Requirement =>
Scan the data below for the string "offsets". Copy every line where it appears.

──────────

Lemma heap_getattr_ok rest attnum :
  missing_loop desc (natts desc0) (length more) = Ok rest -> 1 <= attnum <= natts desc ->
  exists w desc', heap_getattr tup attnum desc = Ok (w, desc') /\
    (view 0 (td_atts desc0) values xs [] ++ rest) !! Z.to_nat (attnum - 1) = Some w /\ same_desc desc desc' /\ desc_ok desc' /\
    (attnum <= natts desc0 -> heap_attisnull tup attnum desc = Ok (null_col w)).
Proof.
  intros Hm Hat. unfold heap_getattr, heap_attisnull. rewrite (formed_natts _ _ _ _ Hf).
  assert ((attnum >? 0) = true) as -> by lia.
  destruct (packs_row_length _ _ _ _ Hrow) as [Hlen _].
  pose proof (view_length E _ _ _ Hrow 0 []) as Hvl.
  assert (Hnd : natts desc = natts desc0 + zlen more) by (unfold natts; rewrite Hext; zl).
  destruct (Z.gtb_spec attnum (natts desc0)) as [Hgt|Hle].
  - destruct (missing_loop_lookup desc (natts desc0) (length more) rest (Z.to_nat (attnum - 1 - natts desc0)) Hm)
      as (v & Hv & Hg); [unfold natts, zlen in *; lia|].
    assert (0 <= natts desc0) by apply zlen_nonneg.
    replace (natts desc0 + Z.of_nat (Z.to_nat (attnum - 1 - natts desc0)) + 1) with attnum in Hg by lia.
    rewrite Hg. bind. exists v, desc. split; [done|]. split.
    + rewrite lookup_app_r; [|rewrite Hvl; unfold natts, zlen in *; lia]. rewrite Hvl, <- Hv. f_equal.
      unfold natts, zlen in *. lia.
    + split; [exists (td_cache desc); by destruct desc|]. split; [done|lia].
  - destruct (lookup_lt_is_Some_2 values (Z.to_nat (attnum - 1))) as [v Hv]; [unfold natts, zlen in *; lia|].
    destruct (fastgetattr_ok _ v Hv) as (w & desc' & Hfa & Hw & Hnull & Hs & Hd').
    replace (Z.of_nat (Z.to_nat (attnum - 1)) + 1) with attnum in Hfa by lia. rewrite Hfa.
    exists w, desc'. split; [done|]. split; [by apply lookup_app_l_Some|]. split; [done|]. split; [done|]. intros _.
    destruct (Z.gtb_spec attnum 0); [|lia]. pose proof (formed_nulls E desc0 values xs tup Hrow Hf _ v Hv) as Hn.
    replace (0 + Z.of_nat (Z.to_nat (attnum - 1))) with (attnum - 1) in Hn by lia. rewrite Hnull.
    destruct (HeapTupleHasNulls tup); cbn [negb]; [done|by rewrite Hn].
Qed.
End getattr.

(** ** Properties *)

(** C26: heap_getattr and heap_deform_tuple agree: for a tuple formed with a descriptor,
    read with that descriptor or with one that has columns added since, heap_getattr of
    any column returns what heap_deform_tuple puts into that column, by whichever way
    the offset is found (a cached offset, the leading fixed-width columns, or the walk
    over the tuple), whatever offsets earlier calls have cached; heap_attisnull says
    whether it is null; and the offsets both leave behind are valid. *)
Theorem heap_getattr_deform E desc0 desc more tup cs rest attnum :
  extends desc0 desc more -> desc_ok desc -> tuple_holds E desc0 tup cs ->
  missing_loop desc (natts desc0) (length more) = Ok rest -> 1 <= attnum <= natts desc ->
  exists vals desc1 v desc2,
    heap_deform_tuple tup desc = Ok (vals, desc1) /\ heap_getattr tup attnum desc = Ok (v, desc2) /\
    vals !! Z.to_nat (attnum - 1) = Some v /\ desc_ok desc1 /\ desc_ok desc2 /\
    (attnum <= natts desc0 -> heap_attisnull tup attnum desc = Ok (null_col v)).
Proof.
  intros Hext Hd (values & xs & Hp & Hf & Hv) Hm Hat.
  destruct (deform_formed E desc0 desc more values xs tup Hext Hd Hp Hf rest Hm) as (desc1 & Hdef & _ & Hd1).
  destruct (heap_getattr_ok E desc0 desc more values xs tup Hext Hd Hp Hf rest attnum Hm Hat)
    as (v & desc2 & Hget & Hlook & _ & Hd2 & Hnull).
  eexists _, desc1, v, desc2. split_and!; eauto.
Qed.

(** *** Witnesses *)

Definition added_desc : tupledesc :=
  mkDesc (td_atts sample_desc ++ [mkAtt 4 true TYPALIGN_INT TYPSTORAGE_PLAIN 0 false true]) [-1; -1; -1; -1; -1]
    (Some [None; None; None; None; Some (DVal 7)]) 2249 (-1).

Lemma heap_getattr_deform_witness :
  (exists v desc2, heap_getattr sample_tuple 2 added_desc = Ok (v, desc2) /\ null_col v = false) /\
  (exists v desc2, heap_getattr sample_tuple 5 added_desc = Ok (v, desc2) /\ v = Some (DVal 7)).
Proof.
  assert (Hd : desc_ok added_desc) by (unfold desc_ok; cbn; repeat (left; split; [lia|]); exact I).
  assert (Hm : missing_loop added_desc (natts sample_desc) 1 = Ok [Some (DVal 7)]) by (vm_compute; reflexivity).
  split.
  - destruct (heap_getattr_deform sample_env sample_desc added_desc [mkAtt 4 true TYPALIGN_INT TYPSTORAGE_PLAIN 0 false true]
      sample_tuple sample_contents _ 2 eq_refl Hd sample_tuple_holds Hm ltac:(vm_compute; split; discriminate))
      as (vals & desc1 & v & desc2 & _ & Hg & _ & _ & _ & Hn).
    exists v, desc2. split; [exact Hg|]. specialize (Hn ltac:(vm_compute; discriminate)). assert (He : Ok (null_col v) = Ok false) by (rewrite <- Hn; vm_compute; reflexivity).
    injection He as He. exact He.
  - destruct (heap_getattr_deform sample_env sample_desc added_desc [mkAtt 4 true TYPALIGN_INT TYPSTORAGE_PLAIN 0 false true]
      sample_tuple sample_contents _ 5 eq_refl Hd sample_tuple_holds Hm ltac:(vm_compute; split; discriminate))
      as (vals & desc1 & v & desc2 & Hdef & Hg & Hl & _).
    exists v, desc2. split; [exact Hg|]. vm_compute in Hdef. injection Hdef as <- _. vm_compute in Hl. injection Hl as <-. reflexivity.
Defined.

──────────

Answer =>
    over the tuple), whatever offsets earlier calls have cached; heap_attisnull says
    whether it is null; and the offsets both leave behind are valid. *)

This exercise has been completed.